Directions:
Give back nothing but the number of lines in these entries that contain the word "monthDay".

(Dataset entries)
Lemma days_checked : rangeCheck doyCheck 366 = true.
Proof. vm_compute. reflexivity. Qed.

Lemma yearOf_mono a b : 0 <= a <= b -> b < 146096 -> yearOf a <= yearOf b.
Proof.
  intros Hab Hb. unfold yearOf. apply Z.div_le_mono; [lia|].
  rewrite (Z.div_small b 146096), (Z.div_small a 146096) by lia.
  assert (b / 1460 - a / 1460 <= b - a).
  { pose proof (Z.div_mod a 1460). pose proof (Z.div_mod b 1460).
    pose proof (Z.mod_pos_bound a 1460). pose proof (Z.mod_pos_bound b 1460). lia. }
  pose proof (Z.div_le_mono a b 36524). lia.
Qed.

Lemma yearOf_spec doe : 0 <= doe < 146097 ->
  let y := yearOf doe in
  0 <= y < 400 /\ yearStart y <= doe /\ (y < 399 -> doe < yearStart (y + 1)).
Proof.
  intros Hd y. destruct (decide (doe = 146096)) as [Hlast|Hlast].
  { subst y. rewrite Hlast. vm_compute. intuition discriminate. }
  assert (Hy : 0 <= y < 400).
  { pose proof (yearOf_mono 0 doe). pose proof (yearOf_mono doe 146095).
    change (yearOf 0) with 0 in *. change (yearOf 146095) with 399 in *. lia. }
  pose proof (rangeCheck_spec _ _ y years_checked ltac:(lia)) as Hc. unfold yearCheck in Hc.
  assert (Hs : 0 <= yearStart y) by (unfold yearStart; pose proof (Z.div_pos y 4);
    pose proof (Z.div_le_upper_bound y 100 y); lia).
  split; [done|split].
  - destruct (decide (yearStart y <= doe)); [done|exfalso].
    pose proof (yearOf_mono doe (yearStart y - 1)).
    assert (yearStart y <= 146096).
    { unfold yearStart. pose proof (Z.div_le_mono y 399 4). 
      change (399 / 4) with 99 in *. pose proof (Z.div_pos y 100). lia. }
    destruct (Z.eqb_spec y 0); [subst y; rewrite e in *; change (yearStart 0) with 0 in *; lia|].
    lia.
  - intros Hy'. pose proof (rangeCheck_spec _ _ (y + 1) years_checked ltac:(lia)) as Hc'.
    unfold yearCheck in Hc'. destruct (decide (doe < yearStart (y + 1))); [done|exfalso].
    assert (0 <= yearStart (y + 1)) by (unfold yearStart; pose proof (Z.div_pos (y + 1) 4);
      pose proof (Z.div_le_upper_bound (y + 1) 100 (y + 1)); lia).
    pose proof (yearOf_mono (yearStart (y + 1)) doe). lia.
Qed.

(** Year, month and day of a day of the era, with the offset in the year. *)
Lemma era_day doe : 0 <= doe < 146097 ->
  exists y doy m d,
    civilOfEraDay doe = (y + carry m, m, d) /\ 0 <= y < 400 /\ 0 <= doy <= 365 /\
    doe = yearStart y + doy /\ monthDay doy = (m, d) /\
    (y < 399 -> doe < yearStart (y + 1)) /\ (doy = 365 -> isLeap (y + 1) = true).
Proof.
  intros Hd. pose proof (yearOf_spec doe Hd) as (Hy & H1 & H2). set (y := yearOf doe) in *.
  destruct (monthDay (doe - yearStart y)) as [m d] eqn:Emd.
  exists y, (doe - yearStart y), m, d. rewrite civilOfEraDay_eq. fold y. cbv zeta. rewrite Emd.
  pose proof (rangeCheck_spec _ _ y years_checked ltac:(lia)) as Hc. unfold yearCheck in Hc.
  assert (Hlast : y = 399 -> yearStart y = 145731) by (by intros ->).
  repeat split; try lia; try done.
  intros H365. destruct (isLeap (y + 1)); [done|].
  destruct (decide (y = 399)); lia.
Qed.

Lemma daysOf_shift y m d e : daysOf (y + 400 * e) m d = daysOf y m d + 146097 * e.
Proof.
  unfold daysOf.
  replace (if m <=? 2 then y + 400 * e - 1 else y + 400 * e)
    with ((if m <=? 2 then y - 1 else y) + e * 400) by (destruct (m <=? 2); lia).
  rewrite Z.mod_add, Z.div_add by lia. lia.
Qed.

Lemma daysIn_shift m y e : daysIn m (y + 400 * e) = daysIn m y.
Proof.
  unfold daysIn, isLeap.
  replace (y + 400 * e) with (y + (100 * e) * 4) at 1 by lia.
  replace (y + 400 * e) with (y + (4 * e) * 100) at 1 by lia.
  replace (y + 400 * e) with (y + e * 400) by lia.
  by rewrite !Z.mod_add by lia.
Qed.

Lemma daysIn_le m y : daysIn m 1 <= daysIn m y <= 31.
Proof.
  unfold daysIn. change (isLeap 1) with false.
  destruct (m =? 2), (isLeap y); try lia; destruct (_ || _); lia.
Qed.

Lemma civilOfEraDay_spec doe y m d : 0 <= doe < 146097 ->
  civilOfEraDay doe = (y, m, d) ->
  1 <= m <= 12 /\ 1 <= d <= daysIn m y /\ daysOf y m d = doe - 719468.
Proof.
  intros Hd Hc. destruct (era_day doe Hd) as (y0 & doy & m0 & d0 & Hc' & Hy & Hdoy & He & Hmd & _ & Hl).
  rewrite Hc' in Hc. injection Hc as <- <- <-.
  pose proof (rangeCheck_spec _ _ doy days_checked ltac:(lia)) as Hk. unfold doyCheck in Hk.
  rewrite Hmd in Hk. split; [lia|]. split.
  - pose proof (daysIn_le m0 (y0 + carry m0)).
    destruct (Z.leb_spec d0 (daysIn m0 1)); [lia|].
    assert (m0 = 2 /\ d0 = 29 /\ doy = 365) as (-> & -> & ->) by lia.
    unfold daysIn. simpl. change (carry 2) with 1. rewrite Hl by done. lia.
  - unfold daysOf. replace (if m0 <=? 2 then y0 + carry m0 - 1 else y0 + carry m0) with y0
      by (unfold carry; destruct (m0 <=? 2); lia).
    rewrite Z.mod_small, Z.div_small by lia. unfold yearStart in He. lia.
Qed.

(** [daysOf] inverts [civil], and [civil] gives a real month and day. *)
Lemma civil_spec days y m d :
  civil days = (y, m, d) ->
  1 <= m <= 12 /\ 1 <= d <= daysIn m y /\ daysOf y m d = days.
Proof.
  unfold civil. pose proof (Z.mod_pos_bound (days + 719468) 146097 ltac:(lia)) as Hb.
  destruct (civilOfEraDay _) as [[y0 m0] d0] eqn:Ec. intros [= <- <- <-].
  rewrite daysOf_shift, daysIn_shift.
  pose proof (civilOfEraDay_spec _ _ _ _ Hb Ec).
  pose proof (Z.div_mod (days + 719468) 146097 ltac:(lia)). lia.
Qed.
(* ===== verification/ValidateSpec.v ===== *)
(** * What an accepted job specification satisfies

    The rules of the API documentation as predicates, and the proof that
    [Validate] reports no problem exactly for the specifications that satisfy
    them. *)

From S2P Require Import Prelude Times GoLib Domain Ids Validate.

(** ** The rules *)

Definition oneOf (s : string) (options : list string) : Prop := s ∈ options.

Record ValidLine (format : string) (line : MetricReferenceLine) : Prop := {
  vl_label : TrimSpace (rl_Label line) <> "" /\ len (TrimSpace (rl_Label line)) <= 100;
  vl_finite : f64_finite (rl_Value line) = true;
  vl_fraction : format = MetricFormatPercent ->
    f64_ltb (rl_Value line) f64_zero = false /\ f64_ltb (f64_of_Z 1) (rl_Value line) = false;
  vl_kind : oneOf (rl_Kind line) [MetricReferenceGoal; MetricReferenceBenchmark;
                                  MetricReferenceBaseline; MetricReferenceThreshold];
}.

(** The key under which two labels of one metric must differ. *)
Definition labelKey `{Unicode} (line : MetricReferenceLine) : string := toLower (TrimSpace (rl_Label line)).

Task solution:
2